Pode-se dizer que o recurso de intertextualidade na literatura é rico, seu estudo também o é.  Baktin apud Nitrini (1997: p.161) estabelece um conceito de ambivalência que comprova essa riqueza textual:  "o autor pode se servir da palavra de outrem para injetar um sentido novo, conservando o sentido que o enunciado já tinha.  Disso resulta que o enunciado adquire duas significações, torna-se 'ambivalente' (...)".  O texto, dessa forma, não nega a significação daquele com o qual se relaciona, pelo contrário, ele se apropria dos significados já existentes para produzir outros, por isso é ambivalente, pois contém o novo sem negar o anterior.

Trevisan utiliza duas parábolas muito conhecidas no mundo ocidental cristão para contar o drama, sem ser melodramático, da mulher curitibana, que é acima de tudo mulher.

Sandra Nitrini (1997) explica a estética da recepção, que cria a perspectiva de que a inflência de uma texto sobre o outro não se veja mais como apenas casual, mas como resultado complexo da recepção.  A intertextualidade, portanto, não acontece ao acaso.  Não é ao acaso a referência do autor às parábolas acima citadas, nem é ao acaso a escolha da personagem feminina, que percorre o mesmo caminho que no texto bíblico foi trilhado por um homem.

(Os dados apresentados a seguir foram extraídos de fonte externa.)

(** * Pig game server: session state machine, match actor and match manager

    A shallow embedding of the Go packages [models], [game] and [server]
    of pig-golang, followed by the properties of the session state machine
    ([game.PigGame]), of the join handler of the match actor
    ([server.Match.handleRegister]) and of the matchmaking entry point
    ([server.MatchManager.FindOrCreateMatch]).

    Conventions of the embedding.
    - Go [int] is the 64-bit two's complement integer: a [Z] with the
      wrap-around of every addition written out ([int_add]).
    - A slice is a [list]; indexing with an [int] out of range is a run-time
      panic, modelled by [None] in the result of the function.
    - [time.Now()] is an input of each method of [PigGame] that reads the
      clock; the constructors and the server draw the clock readings, the
      identifiers of [uuid.New()] and the generators of [rand.NewSource]
      from a [World] that they thread.
    - The mutex of [PigGame] brackets every exported method (Lock, deferred
      Unlock); the methods are modelled as the sequential bodies they guard. *)

From stdpp Require Import base numbers option list strings gmap pretty.

Local Open Scope Z_scope.

(** ** Go integers *)

Definition int_min : Z := - 2 ^ 63.
Definition int_max : Z := 2 ^ 63 - 1.

Definition int_wrap (z : Z) : Z := (z + 2 ^ 63) `mod` 2 ^ 64 - 2 ^ 63.

Definition int_add (a b : Z) : Z := int_wrap (a + b).

(** Go's [%] truncates towards zero. *)
Definition int_rem (a b : Z) : Z := Z.rem a b.

Definition is_int (z : Z) : Prop := int_min ≤ z ≤ int_max.

(** [s[i]] for a slice [s] and an [int] index [i]; [None] is the
    index-out-of-range panic. *)
Definition index {A : Type} (s : list A) (i : Z) : option A :=
  if decide (0 ≤ i) then s !! Z.to_nat i else None.

(** [len(s)] *)
Definition len {A : Type} (s : list A) : Z := Z.of_nat (length s).

Definition time := Z.

(** ** math/rand

    [rand.Rand] is a library type.  A generator is the sequence of raw
    draws it will accept, and a cursor; [Intn n] reduces the raw draw
    modulo [n], as the library does, so that the result lies in [[0, n)]. *)
Module rand.

Record Rand := { src : nat → Z; pos : nat }.

Definition Intn (r : Rand) (n : Z) : Z * Rand :=
  (src r (pos r) `mod` n, {| src := src r; pos := S (pos r) |}).

End rand.

(** ** The outside world

    What the program draws from its environment: the identifiers that
    [uuid.New().String()] will return, the readings of the clock, and the
    sequence of draws that [rand.NewSource] makes of a seed. *)
Record World := {
  uuids : nat → string;
  uuid_next : nat;
  clock : nat → time;
  clock_next : nat;
  rand_source : Z → nat → Z;
}.

Definition uuid_New (w : World) : string * World :=
  (uuids w (uuid_next w),
   {| uuids := uuids w; uuid_next := S (uuid_next w); clock := clock w;
      clock_next := clock_next w; rand_source := rand_source w |}).

Definition time_Now (w : World) : time * World :=
  (clock w (clock_next w),
   {| uuids := uuids w; uuid_next := uuid_next w; clock := clock w;
      clock_next := S (clock_next w); rand_source := rand_source w |}).

(** [rand.New(rand.NewSource(seed))] *)
Definition rand_New (w : World) (seed : Z) : rand.Rand :=
  {| rand.src := rand_source w seed; rand.pos := 0 |}.

(** ** package models *)
Module models.

Record Player := {
  ID : string;
  Name : string;
  Score : Z;
  IsActive : bool;
}.

(** [Players] is a slice of pointers to players.  The objects it points to
    are pairwise distinct ([AddPlayer] refuses an object whose identifier
    is in the slice, and nothing is ever removed), so that a pointer to one
    of them is its position in the slice, and an assignment through the
    pointer is an update of the slice at that position.  [Winner] is such a
    pointer, or nil. *)
Record GameState := {
  GameID : string;
  Players : list Player;
  CurrentPlayer : Z;
  TurnScore : Z;
  LastRoll : Z;
  WinningScore : Z;
  Winner : option nat;
  IsGameOver : bool;
  CreatedAt : time;
  LastActivityAt : time;
}.

Definition NewPlayer (name : string) (w : World) : Player * World :=
  let '(id, w) := uuid_New w in
  ({| ID := id; Name := name; Score := 0; IsActive := true |}, w).

Definition NewGameState (winningScore : Z) (w : World) : GameState * World :=
  let '(id, w) := uuid_New w in
  let '(now1, w) := time_Now w in
  let '(now2, w) := time_Now w in
  ({| GameID := id; Players := []; CurrentPlayer := 0; TurnScore := 0;
      LastRoll := 0; WinningScore := winningScore; Winner := None;
      IsGameOver := false; CreatedAt := now1; LastActivityAt := now2 |}, w).

(** Field assignments. *)
Definition set_ID (v : string) (p : Player) : Player :=
  {| ID := v; Name := Name p; Score := Score p; IsActive := IsActive p |}.

Definition set_Score (v : Z) (p : Player) : Player :=
  {| ID := ID p; Name := Name p; Score := v; IsActive := IsActive p |}.

Definition set_IsActive (v : bool) (p : Player) : Player :=
  {| ID := ID p; Name := Name p; Score := Score p; IsActive := v |}.

Definition set_Players (v : list Player) (s : GameState) : GameState :=
  {| GameID := GameID s; Players := v; CurrentPlayer := CurrentPlayer s;
     TurnScore := TurnScore s; LastRoll := LastRoll s;
     WinningScore := WinningScore s; Winner := Winner s;
     IsGameOver := IsGameOver s; CreatedAt := CreatedAt s;
     LastActivityAt := LastActivityAt s |}.

Definition set_CurrentPlayer (v : Z) (s : GameState) : GameState :=
  {| GameID := GameID s; Players := Players s; CurrentPlayer := v;
     TurnScore := TurnScore s; LastRoll := LastRoll s;
     WinningScore := WinningScore s; Winner := Winner s;
     IsGameOver := IsGameOver s; CreatedAt := CreatedAt s;
     LastActivityAt := LastActivityAt s |}.

Definition set_TurnScore (v : Z) (s : GameState) : GameState :=
  {| GameID := GameID s; Players := Players s; CurrentPlayer := CurrentPlayer s;
     TurnScore := v; LastRoll := LastRoll s;
     WinningScore := WinningScore s; Winner := Winner s;
     IsGameOver := IsGameOver s; CreatedAt := CreatedAt s;
     LastActivityAt := LastActivityAt s |}.

Definition set_LastRoll (v : Z) (s : GameState) : GameState :=
  {| GameID := GameID s; Players := Players s; CurrentPlayer := CurrentPlayer s;
     TurnScore := TurnScore s; LastRoll := v;
     WinningScore := WinningScore s; Winner := Winner s;
     IsGameOver := IsGameOver s; CreatedAt := CreatedAt s;
     LastActivityAt := LastActivityAt s |}.

Definition set_Winner (v : option nat) (s : GameState) : GameState :=
  {| GameID := GameID s; Players := Players s; CurrentPlayer := CurrentPlayer s;
     TurnScore := TurnScore s; LastRoll := LastRoll s;
     WinningScore := WinningScore s; Winner := v;
     IsGameOver := IsGameOver s; CreatedAt := CreatedAt s;
     LastActivityAt := LastActivityAt s |}.

Definition set_IsGameOver (v : bool) (s : GameState) : GameState :=
  {| GameID := GameID s; Players := Players s; CurrentPlayer := CurrentPlayer s;
     TurnScore := TurnScore s; LastRoll := LastRoll s;
     WinningScore := WinningScore s; Winner := Winner s;
     IsGameOver := v; CreatedAt := CreatedAt s;
     LastActivityAt := LastActivityAt s |}.

Definition set_LastActivityAt (v : time) (s : GameState) : GameState :=
  {| GameID := GameID s; Players := Players s; CurrentPlayer := CurrentPlayer s;
     TurnScore := TurnScore s; LastRoll := LastRoll s;
     WinningScore := WinningScore s; Winner := Winner s;
     IsGameOver := IsGameOver s; CreatedAt := CreatedAt s;
     LastActivityAt := v |}.

(** [GameAction] and [MessageType] are strings. *)
Definition ActionRoll : string := "roll".
Definition ActionHold : string := "hold".
Definition ActionJoin : string := "join".
Definition ActionQuit : string := "quit".

Definition TypeGameUpdate : string := "game_update".
Definition TypeError : string := "error".
Definition TypeJoined : string := "joined".
Definition TypePlayerLeft : string := "player_left".
Definition TypeGameStart : string := "game_start".
Definition TypeGameOver : string := "game_over".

Essa ambivalência de sentidos implica também a inserção da história e da sociedade no texto e deste na história, além de desvanecer a noção de "pessoa-sujeito da escritura", tema tratado com especial atenção por Umberto Eco, que esclarece que o leitor é fundamental na história, pois ela "pede ao leitor que preencha toda uma série de lacunas.  Afinal (...) todo texto é uma máquina preguiçosa pedindo ao leitor que faça uma parte de seu trabalho" (ECO, 1999: p.9).

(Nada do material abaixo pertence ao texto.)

Definition step (x : Session) (ev : Event) : Session :=
  match ev with
  | Submit =>
      if form_attached (page x) && negb (submit_disabled (page x))
      then
        match handleApiKeyGeneration_begin (page x) with
        | (s, Ok true) => mkSession s (S (in_flight x)) (unhandled x)
        | (s, r) => mkSession s (in_flight x) (record_outcome r (unhandled x))
        end
      else x
  | Settled o =>
      match in_flight x with
      | O => x
      | S n =>
          match handleApiKeyGeneration_resume o (page x) with
          | (s, r) => mkSession s n (record_outcome r (unhandled x))
          end
      end
  end.

Definition run (x : Session) (evs : list Event) : Session :=
  fold_left step evs x.

Definition start (e c : jsstring) : Session := mkSession (opened e c) 0 [].

End KeyRequest.

(** *** What the form looks like between submissions *)
Module KeyRequestNotes.
Import KeyRequest.

(** A group is marked and carries one note, or is clean. *)
Definition tidy (f : Field) : Prop :=
  (group_error f = true /\ List.length (group_messages f) = 1) \/
  (group_error f = false /\ group_messages f = []).

(** The form once [setFormLoading(true)] ran and the fetch was issued. *)
Definition submitted (s : State) : State :=
  with_request (keys_request s)
    (with_loading true (lit "block") (lit "Generating...") s).

(** The form as [clearErrors] leaves it. *)
Definition cleared (s : State) : State :=
  with_company (clear_group (company s))
    (with_email (clear_group (email s)) s).

End KeyRequestNotes.

(** ** assets/js/playground.js: the playground *)
Module Playground.

Definition apiEndpoint : jsstring := lit "http://api.canopus.software/aeodos".
Definition demoApiKey : jsstring := lit "demo_key_123".

Definition home : jsstring := lit "home".
Definition modern : jsstring := lit "modern".
Definition default_description : jsstring :=
  lit "A modern business website with a clean design".

(** The options of [#websiteStyle] in index.html. *)
Definition style_options : list jsstring :=
  [modern; lit "minimal"; lit "corporate"; lit "creative"].

Record Checkbox : Type := mkCheckbox {
  cb_value : jsstring;
  cb_checked : bool
}.

(** The nodes of index.html the playground works on, the global [Prism],
    and the requests issued. *)
Record State : Type := mkState {
  description : jsstring;            (* #websiteDescription .value *)
  style : jsstring;                  (* #websiteStyle .value *)
  checkboxes : list Checkbox;        (* .checkbox input[type=checkbox], in document order *)
  previewCode : option json;         (* #previewCode shows JSON.stringify of it *)
  previewCode_highlighted : bool;    (* its markup was rewritten by Prism *)
  previewFrame_src : option jsstring;(* #previewFrame .src *)
  runButton_disabled : bool;         (* #runCode .disabled *)
  runButton_text : jsstring;         (* #runCode .textContent *)
  previewMode_disabled : bool;       (* #previewMode .disabled *)
  previewControls_loading : bool;    (* .preview-controls has class loading *)
  prism : option Prism;              (* the global Prism *)
  requests : list Request            (* fetch calls, newest first *)
}.

Definition with_description (d : jsstring) (s : State) : State :=
  mkState d (style s) (checkboxes s) (previewCode s)
          (previewCode_highlighted s) (previewFrame_src s)
          (runButton_disabled s) (runButton_text s) (previewMode_disabled s)
          (previewControls_loading s) (prism s) (requests s).

Definition with_style (v : jsstring) (s : State) : State :=
  mkState (description s) v (checkboxes s) (previewCode s)
          (previewCode_highlighted s) (previewFrame_src s)
          (runButton_disabled s) (runButton_text s) (previewMode_disabled s)
          (previewControls_loading s) (prism s) (requests s).

Definition with_checkboxes (c : list Checkbox) (s : State) : State :=
  mkState (description s) (style s) c (previewCode s)
          (previewCode_highlighted s) (previewFrame_src s)
          (runButton_disabled s) (runButton_text s) (previewMode_disabled s)
          (previewControls_loading s) (prism s) (requests s).

Definition with_previewCode (j : option json) (h : bool) (s : State) : State :=
  mkState (description s) (style s) (checkboxes s) j h
          (previewFrame_src s)
          (runButton_disabled s) (runButton_text s) (previewMode_disabled s)
          (previewControls_loading s) (prism s) (requests s).

Definition with_previewFrame_src (u : jsstring) (s : State) : State :=
  mkState (description s) (style s) (checkboxes s)
          (previewCode s) (previewCode_highlighted s) (Some u)
          (runButton_disabled s) (runButton_text s) (previewMode_disabled s)
          (previewControls_loading s) (prism s) (requests s).

Definition with_runButton (d : bool) (t : jsstring) (s : State) : State :=
  mkState (description s) (style s) (checkboxes s)
          (previewCode s) (previewCode_highlighted s) (previewFrame_src s)
          d t (previewMode_disabled s)
          (previewControls_loading s) (prism s) (requests s).

Definition with_previewLoading (l : bool) (s : State) : State :=
  mkState (description s) (style s) (checkboxes s)
          (previewCode s) (previewCode_highlighted s) (previewFrame_src s)
          (runButton_disabled s) (runButton_text s) l l (prism s) (requests s).

Definition with_request (r : Request) (s : State) : State :=
  mkState (description s) (style s) (checkboxes s)
          (previewCode s) (previewCode_highlighted s) (previewFrame_src s)
          (runButton_disabled s) (runButton_text s) (previewMode_disabled s)
          (previewControls_loading s) (prism s) (r :: requests s).

(** The playground of index.html before any script ran, under a given
    global [Prism]. *)
Definition index_html (p : option Prism) : State :=
  mkState [] modern
          [mkCheckbox home true; mkCheckbox (lit "about") false;
           mkCheckbox (lit "contact") false; mkCheckbox (lit "services") false]
          None false None false (lit "Generate Website") false false p [].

Cabe aqui lembrar o conceito de leitor modelo discutido por Eco, o leitor ideal para cada tipo de texto tido como colaborador, diferente dos leitores empíricos, que são todos aqueles que leem. O leitor-modelo consegue reconhecer a intertextualidade que há na leitura, conhece as referências, percebe as relações e pode possivelmente sondar as intenções na obra.  O leitor-modelo de um texto em que há referências bíblicas conhece a base para essas referências e é capaz de analisar a influência de um sobre o outro, reconhece o duplo sentido incutido nele.

Sobre isso Umberto Eco (1999: p.91) afirma "parece que os leitores precisam saber uma porção de coisas a respeito do mundo real para presumí-lo como pano de fudo correto do mundo ficcional".  Assim, o leitor-modelo é aquele que consegue identificar o "pano de fundo correto" do mundo real para determinada obra literária, estabelecendo as relações que proporcionarão a leitura dos possíveis sentidos do texto.

A análise de referência do texto bíblico na literatura tem como fundamentação estudos de literatura comparada, o estudo das relações entre duas ou mais literaturas, entre duas obras, entre obra e autor, entre autor e autor.

Os estudos de literatura comparada foram introduzidos na USP por Antonio Cândido em 1962.  Segundo Sandra Nitrini (1997: p.28)

          Literatura comparada é o estudo da literatura além das fronteiras de um país particular, e o
          estudo das relações entre literatura, de um lado, e outras áreas de conhecimento e da crença,
          tais como artes (ex. pintura, escultura, arquitetura, música) filosofia, história, ciências sociais,
          religião, etc.  Em suma, é a comparação de uma literatura com uma outra ou outras, e a
          comparação da literatura com outras esferas da expressão humana.

Percebe-se assim a possibilidade de se fazer um estudo enfocando a intertextualidade de passagens ou personagens bíblicos na literatura, obervando como se dá esse processo, quais os sentidos que a releitura de uma obra como a bíblia podem criar em outro contexto, quais as reflexões que esse novo texto é capaz de provocar.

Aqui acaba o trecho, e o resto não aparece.